## Action item
Return every line of the data that contains the string "result".

╔══

(* ===== verification/Topology.v ===== *)
(** * Display topology and edge crossings (monhop-core/src/topology.rs)

    A topology is the configured machines and displays with directed links
    between display edges.  [new_topology] validates it; [transition_for_motion]
    resolves one motion sample against the links of its source display.  A
    [BTreeMap] is a [gmap]; an outer [option] is a Rust call that may panic
    ([f64::clamp] on an empty range). *)

From stdpp Require Import gmap.
From S2P Require Import Prelude F64 F64Arith Types Geometry.

Record Machine := mkMachine { m_id : DeviceId; m_platform : Platform }.
Record NativeSize := mkNative { n_width : Z; n_height : Z }.

Record Display := mkDisplay {
  d_id : DisplayId; d_machine : DeviceId; d_name : list Z; d_native : NativeSize;
  d_logical : LogicalSize; d_origin : Point; d_scale : f64; d_refresh : option f64;
  d_primary : bool; d_monitor : option MonitorIdentity; d_in_use : bool }.

(** [Display::bounds]. *)
Definition bounds (d : Display) : LogicalRect := mkRect (d_origin d) (d_logical d).

Inductive Edge := LeftEdge | RightEdge | TopEdge | BottomEdge.
#[global] Instance Edge_eq_dec : EqDecision Edge.
Proof. solve_decision. Defined.

Definition normal_extent (e : Edge) (r : LogicalRect) : f64 :=
  match e with
  | LeftEdge | RightEdge => width (rect_size r)
  | TopEdge | BottomEdge => height (rect_size r)
  end.

Inductive TopologyError :=
| EmptyTopology
| TooManyDisplays (count : nat)
| DuplicateMachine (machine : DeviceId)
| DuplicateDisplay (display : DisplayId)
| UnknownMachine (machine : DeviceId)
| UnknownDisplay (display : DisplayId)
| InvalidNativeSize (display : DisplayId)
| InvalidLogicalSize (display : DisplayId)
| InvalidOrigin (display : DisplayId)
| InvalidScaleFactor (display : DisplayId)
| InvalidRefreshRate (display : DisplayId)
| InvalidNormalizedSpan (start end_ : f64)
| SameDisplayLink (from_display : DisplayId)
| InvalidHysteresis (hysteresis : f64)
| HysteresisExceedsDisplay (from_display to_display : DisplayId)
| OverlappingSourceLinks (display : DisplayId) (edge : Edge)
| NonFiniteMotionPoint.
#[global] Instance TopologyError_eq_dec : EqDecision TopologyError.
Proof. solve_decision. Defined.

(** ** Spans of an edge *)

Record NormalizedSpan := mkSpan { span_start : f64; span_end : f64 }.

(** [NormalizedSpan::new]: the fields are private, so every span comes from it. *)
Definition new_span (start end_ : f64) : result TopologyError NormalizedSpan :=
  if negb (f64_is_finite start) || negb (f64_is_finite end_)
     || negb (f64_leb f64_zero start && f64_leb start f64_one)
     || negb (f64_leb f64_zero end_ && f64_leb end_ f64_one)
     || f64_leb end_ start
  then Err (InvalidNormalizedSpan start end_)
  else Ok (mkSpan start end_).

Definition span_contains (s : NormalizedSpan) (position : f64) : bool :=
  f64_leb (span_start s) position
  && (f64_ltb position (span_end s) || (f64_eqb (span_end s) f64_one && f64_eqb position f64_one)).

Definition map_to (s destination : NormalizedSpan) (position : f64) : f64 :=
  let progress := f64_div (f64_sub position (span_start s)) (f64_sub (span_end s) (span_start s)) in
  f64_add (span_start destination)
    (f64_mul progress (f64_sub (span_end destination) (span_start destination))).

Definition overlaps (s other : NormalizedSpan) : bool :=
  f64_ltb (span_start s) (span_end other) && f64_ltb (span_start other) (span_end s).

(** ** Links *)

Record EdgeLink := mkLink {
  from_display : DisplayId; from_edge : Edge; from_span : NormalizedSpan;
  to_display : DisplayId; to_edge : Edge; to_span : NormalizedSpan; hysteresis : f64 }.

Record EdgeTransition := mkTransition {
  tr_from : DisplayId; tr_to : DisplayId; tr_from_edge : Edge; tr_to_edge : Edge;
  tr_crossing : Point; tr_entry : Point }.

Definition validate_link_shape (from_d to_d : DisplayId) (hyst : f64) : result TopologyError unit :=
  if from_d =? to_d then Err (SameDisplayLink from_d)
  else if negb (f64_is_finite hyst) || f64_leb hyst f64_zero then Err (InvalidHysteresis hyst)
  else Ok ().

(** [EdgeLink::new]. *)
Definition new_link (from_d : DisplayId) (from_e : Edge) (from_s : NormalizedSpan)
    (to_d : DisplayId) (to_e : Edge) (to_s : NormalizedSpan) (hyst : f64)
  : result TopologyError EdgeLink :=
  _ ← validate_link_shape from_d to_d hyst;
  Ok (mkLink from_d from_e from_s to_d to_e to_s hyst).

(** ** Validation *)

Definition validate_display (d : Display) : result TopologyError unit :=
  if (n_width (d_native d) =? 0) || (n_height (d_native d) =? 0) then Err (InvalidNativeSize (d_id d))
  else if negb (f64_is_finite (width (d_logical d))) || negb (f64_is_finite (height (d_logical d)))
          || f64_leb (width (d_logical d)) f64_zero || f64_leb (height (d_logical d)) f64_zero
  then Err (InvalidLogicalSize (d_id d))
  else if negb (point_is_finite (d_origin d)) then Err (InvalidOrigin (d_id d))
  else if negb (f64_is_finite (max_x (bounds d))) || negb (f64_is_finite (max_y (bounds d)))
          || f64_leb (max_x (bounds d)) (px (d_origin d)) || f64_leb (max_y (bounds d)) (py (d_origin d))
  then Err (InvalidLogicalSize (d_id d))
  else if negb (f64_is_finite (d_scale d)) || f64_leb (d_scale d) f64_zero
  then Err (InvalidScaleFactor (d_id d))
  else if match d_refresh d with
          | Some hz => negb (f64_is_finite hz) || f64_leb hz f64_zero
          | None => false
          end
  then Err (InvalidRefreshRate (d_id d))
  else Ok ().

(** One step of the first loop of [validate_links]. *)
Definition validate_link (displays : gmap Z Display) (l : EdgeLink) : result TopologyError unit :=
  _ ← validate_link_shape (from_display l) (to_display l) (hysteresis l);
  from_d ← ok_or (UnknownDisplay (from_display l)) (displays !! from_display l);
  to_d ← ok_or (UnknownDisplay (to_display l)) (displays !! to_display l);
  if f64_leb (normal_extent (from_edge l) (bounds from_d)) (hysteresis l)
     || f64_leb (normal_extent (to_edge l) (bounds to_d)) (hysteresis l)
  then Err (HysteresisExceedsDisplay (from_display l) (to_display l))
  else Ok ().
(* ===== verification/CaptureControl.v ===== *)
(** * The capture command mailbox (monhop-core/src/capture_control.rs)

    One controller publishes a command, one capture thread takes and completes
    it.  The mailbox is seven atomics; [submit], [pending] and [complete] are
    written first as the calls run alone, then [Mail] gives every atomic access
    as a step of the two threads.  The accesses are interleaved as a sequence
    (the code publishes [requested] and [completed] with release stores and
    reads them with acquire loads).  [Duration] is its nanoseconds. *)

From S2P Require Import Prelude F64 Types.

Inductive CaptureCommand :=
| ActivateRemote (deadline : Z)
| RemoteUntil (deadline : Z)
| LocalAt (position : Point)
| Local.
#[global] Instance CaptureCommand_eq_dec : EqDecision CaptureCommand.
Proof. solve_decision. Defined.

Inductive ControlError := Pending | Failed | Exhausted | InvalidDeadline | InvalidPoint.
#[global] Instance ControlError_eq_dec : EqDecision ControlError.
Proof. solve_decision. Defined.

Inductive ControlCompletion := CApplied | CFailed.
#[global] Instance ControlCompletion_eq_dec : EqDecision ControlCompletion.
Proof. solve_decision. Defined.

Definition encoded (c : ControlCompletion) : Z := match c with CApplied => 1 | CFailed => 2 end.
Definition from_encoded (v : Z) : option ControlCompletion :=
  match v with 1 => Some CApplied | 2 => Some CFailed | _ => None end.

Record Mailbox := mkMailbox {
  requested : Z; completed : Z; completion : Z;
  mkind : Z; deadline_ns : Z; position_x_bits : Z; position_y_bits : Z }.

(** [control_channel]. *)
Definition control_channel : Mailbox := mkMailbox 0 0 (encoded CApplied) 0 0 0 0.

(** The payload of a command: kind, deadline and position bits. *)
Definition encode_command (c : CaptureCommand) : result ControlError (Z * Z * Z * Z) :=
  match c with
  | ActivateRemote d => if d <=? u64_max then Ok (1, d, 0, 0) else Err InvalidDeadline
  | RemoteUntil d => if d <=? u64_max then Ok (2, d, 0, 0) else Err InvalidDeadline
  | LocalAt p => if negb (point_is_finite p) then Err InvalidPoint else Ok (3, 0, px p, py p)
  | Local => Ok (4, 0, 0, 0)
  end.

(** The command a payload stands for; [None] is the unreachable arm. *)
Definition decode_command (kind deadline x y : Z) : option CaptureCommand :=
  match kind with
  | 1 => Some (ActivateRemote deadline)
  | 2 => Some (RemoteUntil deadline)
  | 3 => Some (LocalAt (mkPoint x y))
  | 4 => Some Local
  | _ => None
  end.

Definition submit (m : Mailbox) (command : CaptureCommand) : Mailbox * result ControlError Z :=
  let previous := requested m in
  if negb (completed m =? previous) then (m, Err Pending)
  else if bool_decide (from_encoded (completion m) = Some CFailed) then (m, Err Failed)
  else match checked_add_u64 previous 1 with
  | None => (m, Err Exhausted)
  | Some revision =>
      match encode_command command with
      | Err e => (m, Err e)
      | Ok (k, d, x, y) =>
          (mkMailbox revision (completed m) (completion m) k d x y, Ok revision)
      end
  end.

(** [completed_revision]; the outer [None] is the unreachable arm. *)
Definition completed_revision (m : Mailbox) : option (result ControlError Z) :=
  match from_encoded (completion m) with
  | Some CApplied => Some (Ok (completed m))
  | Some CFailed => Some (Err Failed)
  | None => None
  end.

(** [pending]; the outer [None] is the unreachable arm. *)
Definition pending (m : Mailbox) : option (option (Z * CaptureCommand)) :=
  let revision := requested m in
  if revision =? completed m then Some None
  else
    command ← decode_command (mkind m) (deadline_ns m) (position_x_bits m) (position_y_bits m);
    Some (Some (revision, command)).

Definition complete_command (m : Mailbox) (revision : Z) (c : ControlCompletion) : Mailbox :=
  mkMailbox (requested m) revision (encoded c) (mkind m) (deadline_ns m)
    (position_x_bits m) (position_y_bits m).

╚══

## Answer section
Definition new_span (start end_ : f64) : result TopologyError NormalizedSpan :=
Definition validate_link_shape (from_d to_d : DisplayId) (hyst : f64) : result TopologyError unit :=
  : result TopologyError EdgeLink :=
Definition validate_display (d : Display) : result TopologyError unit :=
Definition validate_link (displays : gmap Z Display) (l : EdgeLink) : result TopologyError unit :=
Definition encode_command (c : CaptureCommand) : result ControlError (Z * Z * Z * Z) :=
Definition submit (m : Mailbox) (command : CaptureCommand) : Mailbox * result ControlError Z :=
Definition completed_revision (m : Mailbox) : option (result ControlError Z) :=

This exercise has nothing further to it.